ASSIGNMENT:
Repeat each entry. Keep every line exactly as it is.

SUPPLIED INFORMATION:
(** * py-moodle: role gate, site-info accessor and example-script cleanup

    A shallow embedding of
    - [src/py_moodle/permissions.py] ([ROLE_HIERARCHY], [get_user_role],
      [requires_role]),
    - [src/py_moodle/site.py] ([SiteFunction], [AdvancedFeature], [SiteInfo],
      [get_site_info]),
    - the [try] / [except] / [finally] skeleton of [main] in
      [example_script_with_progressbar.py],
    followed by the properties established about them. *)

From Stdlib Require Import ZArith String Ascii List Bool Lia.
From stdpp Require Import base option list strings gmap fin_maps pretty.

Local Open Scope string_scope.
Local Open Scope Z_scope.

(** ** Computations that may raise and that thread a store *)

Module Py.

(** The result of running a piece of Python code: a value or a raised
    exception of type [E]. *)
Inductive outcome (E A : Type) : Type :=
| Return (a : A)
| Raise (e : E).
Arguments Return {E A} a.
Arguments Raise {E A} e.

(** A computation over a store [S]; the store survives a raise, as Python
    side effects do. *)
Definition M (S E A : Type) : Type := S -> outcome E A * S.

Definition ret {S E A} (a : A) : M S E A := fun s => (Return a, s).

Definition raise {S E A} (e : E) : M S E A := fun s => (Raise e, s).

Definition bind {S E A B} (c : M S E A) (k : A -> M S E B) : M S E B :=
  fun s =>
    match c s with
    | (Return a, s') => k a s'
    | (Raise e, s') => (Raise e, s')
    end.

PROBLEM SOLUTION:
(** * py-moodle: role gate, site-info accessor and example-script cleanup

    A shallow embedding of
    - [src/py_moodle/permissions.py] ([ROLE_HIERARCHY], [get_user_role],
      [requires_role]),
    - [src/py_moodle/site.py] ([SiteFunction], [AdvancedFeature], [SiteInfo],
      [get_site_info]),
    - the [try] / [except] / [finally] skeleton of [main] in
      [example_script_with_progressbar.py],
    followed by the properties established about them. *)

From Stdlib Require Import ZArith String Ascii List Bool Lia.
From stdpp Require Import base option list strings gmap fin_maps pretty.

Local Open Scope string_scope.
Local Open Scope Z_scope.

(** ** Computations that may raise and that thread a store *)

Module Py.

(** The result of running a piece of Python code: a value or a raised
    exception of type [E]. *)
Inductive outcome (E A : Type) : Type :=
| Return (a : A)
| Raise (e : E).
Arguments Return {E A} a.
Arguments Raise {E A} e.

(** A computation over a store [S]; the store survives a raise, as Python
    side effects do. *)
Definition M (S E A : Type) : Type := S -> outcome E A * S.

Definition ret {S E A} (a : A) : M S E A := fun s => (Return a, s).

Definition raise {S E A} (e : E) : M S E A := fun s => (Raise e, s).

Definition bind {S E A B} (c : M S E A) (k : A -> M S E B) : M S E B :=
  fun s =>
    match c s with
    | (Return a, s') => k a s'
    | (Raise e, s') => (Raise e, s')
    end.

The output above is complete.